(Stored items from a collection)
Definition _handle_movement_events (ev : Event) : Stmt :=
  (when (type ev =? KEYDOWN)
     (when (key_is ev K_a)
        (assign (set_rotate_ccw_lock true) ;;
         assign (fun self => assign_ang (ship_ang self - 22.5)%float self) ;;
         time_set_timer rotate_cc_repeat_event MOVEMENT_TIME_DELAY_MS) ;;
      when (key_is ev K_d)
        (assign (set_rotate_ccw_lock false) ;;
         assign (fun self => assign_ang (ship_ang self + 22.5)%float self) ;;
         time_set_timer rotate_cw_repeat_event MOVEMENT_TIME_DELAY_MS) ;;
      when (key_is ev K_s)
        (assign thrust ;;
         time_set_timer acc_repeat_event MOVEMENT_TIME_DELAY_MS)) ;;
   when (type ev =? KEYUP)
     (when (key_is ev K_a)
        (assign (set_rotate_ccw_lock false) ;;
         time_set_timer rotate_cc_repeat_event 0) ;;
      when (key_is ev K_d)
        (assign (set_rotate_ccw_lock true) ;;
         time_set_timer rotate_cw_repeat_event 0) ;;
      when (key_is ev K_s)
        (time_set_timer acc_repeat_event 0)) ;;
   when_self (fun self => type ev =? rotate_cc_repeat_event self)
     (when_self rotate_ccw_lock
        (assign (fun self => assign_ang (ship_ang self - 22.5)%float self)) ;;
      assign (fun self => assign_ang (PyFloat.float_rem (ship_ang self) 360) self)) ;;
   when_self (fun self => type ev =? rotate_cw_repeat_event self)
     (when_self (fun self => negb (rotate_ccw_lock self))
        (assign (fun self => assign_ang (ship_ang self + 22.5)%float self)) ;;
      assign (fun self => assign_ang (PyFloat.float_rem (ship_ang self) 360) self)) ;;
   when_self (fun self => type ev =? acc_repeat_event self)
     (assign thrust))%stmt.

(** A phaser is made at the ship, put in the single-sprite group, and
    the tick is recorded: the three assignments of lines 202-209 and of
    lines 235-242 (there in another order; they do not depend on each
    other). *)
Definition fire_phaser (now : Z) (self : HumanShip) : HumanShip :=
  let beam :=
    mkPhaser (player_id (base self)) (ship_pos self) (ship_vel self) (ship_ang self) in
  let self := with_base (set_phaser (Some beam)) self in
  let self :=
    with_base (fun b => set_phaser_group (group_single_add beam (phaser_group b)) b) self in
  with_base (set_phaser_last_fired (Some now)) self.

(** A torpedo is made at the ship and added to the group, and the tick
    is recorded (lines 219-226 and, in the other order, 245-252). *)
Definition fire_torpedo (now : Z) (self : HumanShip) : HumanShip :=
  let torpedo := mkPhotonTorpedo (ship_pos self) (ship_ang self) (ship_vel self) in
  let self :=
    with_base (fun b => set_torpedo_group (group_add torpedo (torpedo_group b)) b) self in
  with_base (set_torpedo_last_fired (Some now)) self.

(** [len(self.torpedo_group)] *)
Definition torpedo_count (self : BaseShip) : Z :=
  Z.of_nat (length (torpedo_group self)).

Definition _handle_firing_weapon_events (now : Z) (ev : Event) : Stmt :=
  (when (type ev =? KEYDOWN)
     (when (key_is ev K_q)
        (time_set_timer fire_phaser_repeat_event PHASER_FIRE_CD ;;
         when_self (fun self => negb (check_phaser_on_cooldown now (base self)))
           (assign (fire_phaser now))) ;;
      when (key_is ev K_e)
        (time_set_timer fire_torpedoes_repeat_event TORPEDO_FIRE_CD ;;
         when_self
           (fun self =>
              (torpedo_count (base self) <? MAX_TORPEDOES_PER_SHIP)
              && negb (check_torpedo_on_cooldown now (base self)))
           (assign (fire_torpedo now)))) ;;
   when (type ev =? KEYUP)
     (when (key_is ev K_q)
        (time_set_timer fire_phaser_repeat_event 0) ;;
      when (key_is ev K_e)
        (time_set_timer fire_torpedoes_repeat_event 0)) ;;
   when_self (fun self => type ev =? fire_phaser_repeat_event self)
     (assign (fire_phaser now)) ;;
   when_self (fun self => type ev =? fire_torpedoes_repeat_event self)
     (when_self (fun self => torpedo_count (base self) <? MAX_TORPEDOES_PER_SHIP)
        (assign (fire_torpedo now))))%stmt.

* [Task requirements]: Above are the records. Print exactly, and only, the lines from the line with "the tick is" to the line with "mkPhaser (player_id (base", both inclusive.

* [Written answer]:
    the tick is recorded: the three assignments of lines 202-209 and of
    lines 235-242 (there in another order; they do not depend on each
    other). *)
Definition fire_phaser (now : Z) (self : HumanShip) : HumanShip :=
  let beam :=
    mkPhaser (player_id (base self)) (ship_pos self) (ship_vel self) (ship_ang self) in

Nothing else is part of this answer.